START Supplied information

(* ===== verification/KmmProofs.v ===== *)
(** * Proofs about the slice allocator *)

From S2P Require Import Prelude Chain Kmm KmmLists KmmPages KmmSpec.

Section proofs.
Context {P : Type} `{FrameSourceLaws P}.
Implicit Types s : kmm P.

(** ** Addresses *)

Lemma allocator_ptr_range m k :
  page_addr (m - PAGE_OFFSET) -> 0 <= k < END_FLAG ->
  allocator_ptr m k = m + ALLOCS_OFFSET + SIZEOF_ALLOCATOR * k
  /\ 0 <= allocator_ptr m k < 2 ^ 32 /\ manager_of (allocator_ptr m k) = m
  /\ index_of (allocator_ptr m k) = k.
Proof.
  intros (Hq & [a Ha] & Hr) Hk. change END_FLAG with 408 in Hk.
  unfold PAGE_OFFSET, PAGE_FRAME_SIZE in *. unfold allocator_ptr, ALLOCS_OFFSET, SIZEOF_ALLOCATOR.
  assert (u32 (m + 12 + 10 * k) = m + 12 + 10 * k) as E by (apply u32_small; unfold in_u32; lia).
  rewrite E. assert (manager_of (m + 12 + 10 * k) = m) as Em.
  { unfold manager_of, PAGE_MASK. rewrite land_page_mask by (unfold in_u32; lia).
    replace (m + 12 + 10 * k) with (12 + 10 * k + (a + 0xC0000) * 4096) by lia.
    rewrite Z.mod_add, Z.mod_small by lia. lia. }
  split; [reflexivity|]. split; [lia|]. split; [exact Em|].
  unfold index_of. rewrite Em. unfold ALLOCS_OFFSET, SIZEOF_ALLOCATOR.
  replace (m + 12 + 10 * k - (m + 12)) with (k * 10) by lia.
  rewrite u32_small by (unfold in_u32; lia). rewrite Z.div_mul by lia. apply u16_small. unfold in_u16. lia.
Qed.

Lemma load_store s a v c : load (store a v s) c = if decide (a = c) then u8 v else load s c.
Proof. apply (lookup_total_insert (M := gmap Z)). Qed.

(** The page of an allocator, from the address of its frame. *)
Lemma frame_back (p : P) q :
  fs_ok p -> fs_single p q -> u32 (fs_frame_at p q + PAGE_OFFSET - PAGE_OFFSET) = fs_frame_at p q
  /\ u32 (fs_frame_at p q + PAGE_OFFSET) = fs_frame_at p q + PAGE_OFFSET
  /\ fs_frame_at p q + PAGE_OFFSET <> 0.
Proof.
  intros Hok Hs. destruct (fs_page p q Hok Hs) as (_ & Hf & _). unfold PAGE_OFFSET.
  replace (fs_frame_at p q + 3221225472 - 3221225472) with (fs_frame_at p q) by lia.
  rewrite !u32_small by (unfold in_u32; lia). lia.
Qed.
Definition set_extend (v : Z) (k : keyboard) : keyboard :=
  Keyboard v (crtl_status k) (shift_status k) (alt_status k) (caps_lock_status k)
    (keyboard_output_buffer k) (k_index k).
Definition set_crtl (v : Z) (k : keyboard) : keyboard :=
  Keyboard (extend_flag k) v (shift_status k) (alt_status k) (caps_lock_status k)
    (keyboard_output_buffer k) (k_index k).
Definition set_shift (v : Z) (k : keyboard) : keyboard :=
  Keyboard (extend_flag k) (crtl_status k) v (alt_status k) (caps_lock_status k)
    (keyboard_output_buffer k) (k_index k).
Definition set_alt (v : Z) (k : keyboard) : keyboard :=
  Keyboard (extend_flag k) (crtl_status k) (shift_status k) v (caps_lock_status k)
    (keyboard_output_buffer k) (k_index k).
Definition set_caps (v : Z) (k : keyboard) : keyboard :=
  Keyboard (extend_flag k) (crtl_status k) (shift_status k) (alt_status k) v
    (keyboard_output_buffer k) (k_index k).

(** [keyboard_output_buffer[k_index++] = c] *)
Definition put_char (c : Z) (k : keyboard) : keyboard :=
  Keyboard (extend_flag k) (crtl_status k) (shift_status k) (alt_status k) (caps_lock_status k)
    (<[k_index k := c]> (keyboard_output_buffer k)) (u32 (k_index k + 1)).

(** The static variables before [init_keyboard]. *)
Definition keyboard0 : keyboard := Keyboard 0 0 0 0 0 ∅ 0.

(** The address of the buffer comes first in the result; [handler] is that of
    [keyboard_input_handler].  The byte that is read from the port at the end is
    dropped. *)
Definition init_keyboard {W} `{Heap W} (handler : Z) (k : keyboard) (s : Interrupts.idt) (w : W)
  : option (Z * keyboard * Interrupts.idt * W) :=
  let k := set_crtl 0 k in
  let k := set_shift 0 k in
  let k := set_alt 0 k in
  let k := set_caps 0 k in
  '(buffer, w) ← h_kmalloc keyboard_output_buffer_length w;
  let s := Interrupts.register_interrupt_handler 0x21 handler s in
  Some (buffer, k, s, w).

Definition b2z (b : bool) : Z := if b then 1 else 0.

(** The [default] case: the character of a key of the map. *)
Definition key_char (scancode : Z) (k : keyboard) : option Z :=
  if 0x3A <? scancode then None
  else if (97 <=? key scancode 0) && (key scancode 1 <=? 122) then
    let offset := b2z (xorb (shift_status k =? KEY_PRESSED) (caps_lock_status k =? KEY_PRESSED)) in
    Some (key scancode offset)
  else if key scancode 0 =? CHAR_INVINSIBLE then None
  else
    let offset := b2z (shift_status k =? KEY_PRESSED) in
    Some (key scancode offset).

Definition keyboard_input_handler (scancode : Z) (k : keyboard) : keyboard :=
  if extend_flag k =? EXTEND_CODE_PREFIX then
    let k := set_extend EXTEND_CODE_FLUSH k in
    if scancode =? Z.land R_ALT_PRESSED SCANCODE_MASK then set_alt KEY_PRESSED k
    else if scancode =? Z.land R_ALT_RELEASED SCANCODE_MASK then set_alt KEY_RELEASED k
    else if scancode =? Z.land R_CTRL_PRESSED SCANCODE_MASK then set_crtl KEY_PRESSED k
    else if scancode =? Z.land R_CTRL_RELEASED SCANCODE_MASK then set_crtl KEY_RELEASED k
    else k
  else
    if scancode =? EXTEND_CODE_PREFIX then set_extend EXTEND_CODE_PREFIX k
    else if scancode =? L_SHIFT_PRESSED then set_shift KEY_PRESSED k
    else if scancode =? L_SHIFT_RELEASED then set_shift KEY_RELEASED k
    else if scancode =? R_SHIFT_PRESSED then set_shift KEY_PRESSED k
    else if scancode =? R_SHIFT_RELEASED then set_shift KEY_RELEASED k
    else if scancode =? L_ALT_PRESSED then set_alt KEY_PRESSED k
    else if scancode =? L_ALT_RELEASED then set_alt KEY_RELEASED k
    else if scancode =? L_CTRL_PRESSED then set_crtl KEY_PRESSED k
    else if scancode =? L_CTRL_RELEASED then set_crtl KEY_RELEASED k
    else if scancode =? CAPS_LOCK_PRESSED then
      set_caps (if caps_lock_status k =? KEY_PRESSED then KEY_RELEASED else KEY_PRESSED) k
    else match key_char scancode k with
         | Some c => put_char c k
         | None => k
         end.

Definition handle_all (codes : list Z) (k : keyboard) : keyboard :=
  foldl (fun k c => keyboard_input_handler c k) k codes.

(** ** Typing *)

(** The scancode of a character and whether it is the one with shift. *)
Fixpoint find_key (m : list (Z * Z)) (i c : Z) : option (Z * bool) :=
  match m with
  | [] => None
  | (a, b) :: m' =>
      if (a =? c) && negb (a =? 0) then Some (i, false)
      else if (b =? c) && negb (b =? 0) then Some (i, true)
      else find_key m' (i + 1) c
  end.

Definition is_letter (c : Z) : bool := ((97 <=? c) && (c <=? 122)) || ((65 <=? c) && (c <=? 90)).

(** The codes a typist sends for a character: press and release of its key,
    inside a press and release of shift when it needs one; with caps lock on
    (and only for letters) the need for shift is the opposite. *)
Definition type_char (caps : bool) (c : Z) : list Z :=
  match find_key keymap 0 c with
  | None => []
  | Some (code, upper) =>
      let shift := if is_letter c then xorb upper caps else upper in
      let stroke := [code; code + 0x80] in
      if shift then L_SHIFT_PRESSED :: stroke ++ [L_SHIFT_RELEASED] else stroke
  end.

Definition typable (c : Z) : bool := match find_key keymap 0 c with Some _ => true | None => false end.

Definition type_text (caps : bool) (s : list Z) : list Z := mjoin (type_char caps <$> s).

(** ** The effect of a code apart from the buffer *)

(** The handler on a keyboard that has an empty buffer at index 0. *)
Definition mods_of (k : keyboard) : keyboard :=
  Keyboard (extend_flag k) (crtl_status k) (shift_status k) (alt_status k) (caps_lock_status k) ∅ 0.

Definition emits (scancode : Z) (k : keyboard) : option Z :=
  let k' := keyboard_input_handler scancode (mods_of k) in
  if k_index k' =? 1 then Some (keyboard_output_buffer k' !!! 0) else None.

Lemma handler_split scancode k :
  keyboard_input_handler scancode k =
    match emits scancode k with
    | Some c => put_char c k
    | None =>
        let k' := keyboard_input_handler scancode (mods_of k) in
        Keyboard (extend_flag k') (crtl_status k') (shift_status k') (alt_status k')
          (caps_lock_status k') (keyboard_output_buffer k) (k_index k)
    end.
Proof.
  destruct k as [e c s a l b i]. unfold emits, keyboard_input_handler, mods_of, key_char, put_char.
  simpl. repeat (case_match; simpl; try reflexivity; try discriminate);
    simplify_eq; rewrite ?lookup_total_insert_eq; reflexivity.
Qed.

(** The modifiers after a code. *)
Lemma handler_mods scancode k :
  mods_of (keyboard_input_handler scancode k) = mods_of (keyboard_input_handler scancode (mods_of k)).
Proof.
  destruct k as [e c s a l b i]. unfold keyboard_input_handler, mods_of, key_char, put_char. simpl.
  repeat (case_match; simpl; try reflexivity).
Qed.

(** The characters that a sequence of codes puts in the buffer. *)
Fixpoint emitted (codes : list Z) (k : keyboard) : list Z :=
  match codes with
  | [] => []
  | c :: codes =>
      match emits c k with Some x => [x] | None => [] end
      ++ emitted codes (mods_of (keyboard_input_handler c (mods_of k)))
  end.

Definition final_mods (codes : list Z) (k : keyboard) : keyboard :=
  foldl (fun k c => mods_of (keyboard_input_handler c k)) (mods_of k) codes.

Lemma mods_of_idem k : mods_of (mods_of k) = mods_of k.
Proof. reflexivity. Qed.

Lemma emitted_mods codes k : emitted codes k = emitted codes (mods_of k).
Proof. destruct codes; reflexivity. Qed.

END Supplied information
START Supplied information

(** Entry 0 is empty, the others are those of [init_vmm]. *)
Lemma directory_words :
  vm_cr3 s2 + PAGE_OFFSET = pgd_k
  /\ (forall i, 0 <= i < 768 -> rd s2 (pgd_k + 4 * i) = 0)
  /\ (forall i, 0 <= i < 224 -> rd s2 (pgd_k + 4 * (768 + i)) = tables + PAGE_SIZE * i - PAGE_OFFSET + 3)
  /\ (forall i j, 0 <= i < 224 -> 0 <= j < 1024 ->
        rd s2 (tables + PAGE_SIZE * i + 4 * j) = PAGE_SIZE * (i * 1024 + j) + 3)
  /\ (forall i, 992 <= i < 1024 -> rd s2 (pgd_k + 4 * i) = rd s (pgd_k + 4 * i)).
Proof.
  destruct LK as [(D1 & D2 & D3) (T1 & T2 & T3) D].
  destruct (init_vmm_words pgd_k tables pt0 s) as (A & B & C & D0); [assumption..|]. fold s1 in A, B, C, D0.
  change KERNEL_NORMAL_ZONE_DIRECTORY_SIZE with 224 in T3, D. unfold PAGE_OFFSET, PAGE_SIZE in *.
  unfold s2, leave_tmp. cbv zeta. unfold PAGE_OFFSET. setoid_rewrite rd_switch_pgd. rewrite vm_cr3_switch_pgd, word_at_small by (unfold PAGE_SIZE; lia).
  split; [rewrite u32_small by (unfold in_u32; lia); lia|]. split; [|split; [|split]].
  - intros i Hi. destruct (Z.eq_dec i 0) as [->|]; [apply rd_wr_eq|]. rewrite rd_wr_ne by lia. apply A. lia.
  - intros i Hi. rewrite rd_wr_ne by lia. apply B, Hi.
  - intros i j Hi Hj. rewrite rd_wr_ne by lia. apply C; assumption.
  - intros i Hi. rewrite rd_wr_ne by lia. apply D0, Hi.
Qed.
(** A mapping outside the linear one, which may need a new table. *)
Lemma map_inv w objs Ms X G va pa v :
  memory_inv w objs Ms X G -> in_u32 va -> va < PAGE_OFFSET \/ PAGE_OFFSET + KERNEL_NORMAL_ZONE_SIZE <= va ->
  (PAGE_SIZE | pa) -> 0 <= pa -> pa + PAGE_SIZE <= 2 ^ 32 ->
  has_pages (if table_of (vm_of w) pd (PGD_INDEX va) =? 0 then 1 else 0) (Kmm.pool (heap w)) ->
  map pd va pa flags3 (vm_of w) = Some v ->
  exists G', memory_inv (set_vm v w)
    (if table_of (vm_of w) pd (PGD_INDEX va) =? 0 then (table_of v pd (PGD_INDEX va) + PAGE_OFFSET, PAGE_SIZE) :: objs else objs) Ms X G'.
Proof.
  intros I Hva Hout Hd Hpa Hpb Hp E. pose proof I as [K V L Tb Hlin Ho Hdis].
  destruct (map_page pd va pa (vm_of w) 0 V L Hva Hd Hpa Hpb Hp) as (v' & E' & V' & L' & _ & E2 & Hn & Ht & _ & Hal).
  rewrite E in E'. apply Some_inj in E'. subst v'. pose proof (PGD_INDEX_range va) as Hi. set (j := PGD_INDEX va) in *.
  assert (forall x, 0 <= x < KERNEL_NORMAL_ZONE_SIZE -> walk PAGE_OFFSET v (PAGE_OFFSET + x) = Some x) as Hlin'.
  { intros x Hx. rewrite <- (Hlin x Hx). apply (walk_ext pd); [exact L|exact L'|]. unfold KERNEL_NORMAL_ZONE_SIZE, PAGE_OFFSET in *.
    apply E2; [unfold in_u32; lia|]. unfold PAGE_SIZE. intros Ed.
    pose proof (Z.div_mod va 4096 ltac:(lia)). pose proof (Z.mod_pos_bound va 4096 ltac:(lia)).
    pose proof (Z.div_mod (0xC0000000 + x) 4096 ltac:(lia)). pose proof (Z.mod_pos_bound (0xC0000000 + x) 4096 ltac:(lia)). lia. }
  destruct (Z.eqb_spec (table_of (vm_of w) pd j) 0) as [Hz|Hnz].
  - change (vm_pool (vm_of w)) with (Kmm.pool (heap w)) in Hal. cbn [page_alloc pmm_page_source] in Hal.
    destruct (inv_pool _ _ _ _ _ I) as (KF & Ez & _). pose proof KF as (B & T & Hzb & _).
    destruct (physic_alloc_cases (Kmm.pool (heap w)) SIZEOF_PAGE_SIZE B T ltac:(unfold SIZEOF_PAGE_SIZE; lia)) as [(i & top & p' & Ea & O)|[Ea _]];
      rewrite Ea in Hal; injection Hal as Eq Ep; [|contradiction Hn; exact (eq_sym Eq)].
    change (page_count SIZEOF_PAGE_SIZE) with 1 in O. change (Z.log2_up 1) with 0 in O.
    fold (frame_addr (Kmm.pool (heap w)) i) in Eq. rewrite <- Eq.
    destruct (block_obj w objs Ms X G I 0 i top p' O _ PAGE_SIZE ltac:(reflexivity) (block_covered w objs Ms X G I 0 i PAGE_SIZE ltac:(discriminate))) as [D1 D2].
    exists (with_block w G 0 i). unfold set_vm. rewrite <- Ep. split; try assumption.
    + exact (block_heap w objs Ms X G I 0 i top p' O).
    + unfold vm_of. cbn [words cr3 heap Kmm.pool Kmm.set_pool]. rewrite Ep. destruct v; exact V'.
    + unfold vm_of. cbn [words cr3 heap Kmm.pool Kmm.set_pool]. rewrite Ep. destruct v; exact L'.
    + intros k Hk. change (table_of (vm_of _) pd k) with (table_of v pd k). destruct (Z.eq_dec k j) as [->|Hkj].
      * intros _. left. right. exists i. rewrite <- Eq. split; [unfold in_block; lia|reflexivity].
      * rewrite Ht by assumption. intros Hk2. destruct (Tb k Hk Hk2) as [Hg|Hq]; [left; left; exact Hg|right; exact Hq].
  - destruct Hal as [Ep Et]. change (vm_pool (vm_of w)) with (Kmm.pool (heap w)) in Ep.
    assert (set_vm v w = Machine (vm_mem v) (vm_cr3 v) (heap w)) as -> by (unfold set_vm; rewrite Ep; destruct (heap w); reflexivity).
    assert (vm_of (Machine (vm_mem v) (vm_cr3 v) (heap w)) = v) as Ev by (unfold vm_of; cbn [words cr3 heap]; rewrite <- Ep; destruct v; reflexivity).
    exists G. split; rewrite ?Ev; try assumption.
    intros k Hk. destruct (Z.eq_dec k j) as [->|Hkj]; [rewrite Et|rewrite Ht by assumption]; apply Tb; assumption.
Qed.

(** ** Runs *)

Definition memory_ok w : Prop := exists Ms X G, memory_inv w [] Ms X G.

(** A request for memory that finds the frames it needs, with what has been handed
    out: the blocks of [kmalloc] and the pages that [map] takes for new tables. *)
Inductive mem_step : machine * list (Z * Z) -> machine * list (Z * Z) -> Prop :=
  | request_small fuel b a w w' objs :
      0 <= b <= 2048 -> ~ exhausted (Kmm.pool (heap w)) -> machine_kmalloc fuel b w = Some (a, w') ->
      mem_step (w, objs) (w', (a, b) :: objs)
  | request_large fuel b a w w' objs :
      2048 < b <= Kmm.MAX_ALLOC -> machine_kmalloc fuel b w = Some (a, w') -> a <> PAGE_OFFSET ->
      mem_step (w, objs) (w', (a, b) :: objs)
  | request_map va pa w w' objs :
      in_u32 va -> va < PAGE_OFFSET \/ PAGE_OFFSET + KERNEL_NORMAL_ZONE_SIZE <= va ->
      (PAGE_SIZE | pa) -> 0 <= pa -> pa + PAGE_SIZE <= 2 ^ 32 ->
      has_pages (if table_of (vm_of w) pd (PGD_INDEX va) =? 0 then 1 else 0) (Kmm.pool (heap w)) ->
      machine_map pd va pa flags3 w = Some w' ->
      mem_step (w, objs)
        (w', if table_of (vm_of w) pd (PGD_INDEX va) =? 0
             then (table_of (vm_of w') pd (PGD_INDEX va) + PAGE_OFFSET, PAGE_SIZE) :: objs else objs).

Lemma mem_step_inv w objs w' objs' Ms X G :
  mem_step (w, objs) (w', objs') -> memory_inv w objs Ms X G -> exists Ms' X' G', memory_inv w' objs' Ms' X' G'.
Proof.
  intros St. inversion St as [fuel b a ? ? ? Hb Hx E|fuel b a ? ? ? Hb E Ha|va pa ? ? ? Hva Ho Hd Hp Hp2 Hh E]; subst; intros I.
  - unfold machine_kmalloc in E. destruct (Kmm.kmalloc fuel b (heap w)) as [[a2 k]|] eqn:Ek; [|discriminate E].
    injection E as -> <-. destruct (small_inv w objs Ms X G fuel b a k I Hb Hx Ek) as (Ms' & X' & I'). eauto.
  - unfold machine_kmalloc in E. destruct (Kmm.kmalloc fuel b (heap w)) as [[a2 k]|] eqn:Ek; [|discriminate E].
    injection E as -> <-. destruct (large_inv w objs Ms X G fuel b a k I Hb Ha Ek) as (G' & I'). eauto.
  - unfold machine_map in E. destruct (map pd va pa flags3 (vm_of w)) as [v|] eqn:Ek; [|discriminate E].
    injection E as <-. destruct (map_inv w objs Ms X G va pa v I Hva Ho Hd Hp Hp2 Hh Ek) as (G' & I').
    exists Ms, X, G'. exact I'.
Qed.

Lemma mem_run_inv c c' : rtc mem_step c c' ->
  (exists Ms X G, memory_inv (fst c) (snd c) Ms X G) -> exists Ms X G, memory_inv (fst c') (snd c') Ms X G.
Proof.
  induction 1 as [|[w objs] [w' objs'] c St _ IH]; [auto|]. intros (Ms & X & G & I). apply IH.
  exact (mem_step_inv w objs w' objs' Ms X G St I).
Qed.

END Supplied information

**Description of the task**: Begin at the line above that has "(* ===== verification/KmmProofs.v ===== *)" and stop after the line that has "allocator_ptr m k = m", copying each line exactly and adding nothing else.

**Answer space**:
(* ===== verification/KmmProofs.v ===== *)
(** * Proofs about the slice allocator *)

From S2P Require Import Prelude Chain Kmm KmmLists KmmPages KmmSpec.

Section proofs.
Context {P : Type} `{FrameSourceLaws P}.
Implicit Types s : kmm P.

(** ** Addresses *)

Lemma allocator_ptr_range m k :
  page_addr (m - PAGE_OFFSET) -> 0 <= k < END_FLAG ->
  allocator_ptr m k = m + ALLOCS_OFFSET + SIZEOF_ALLOCATOR * k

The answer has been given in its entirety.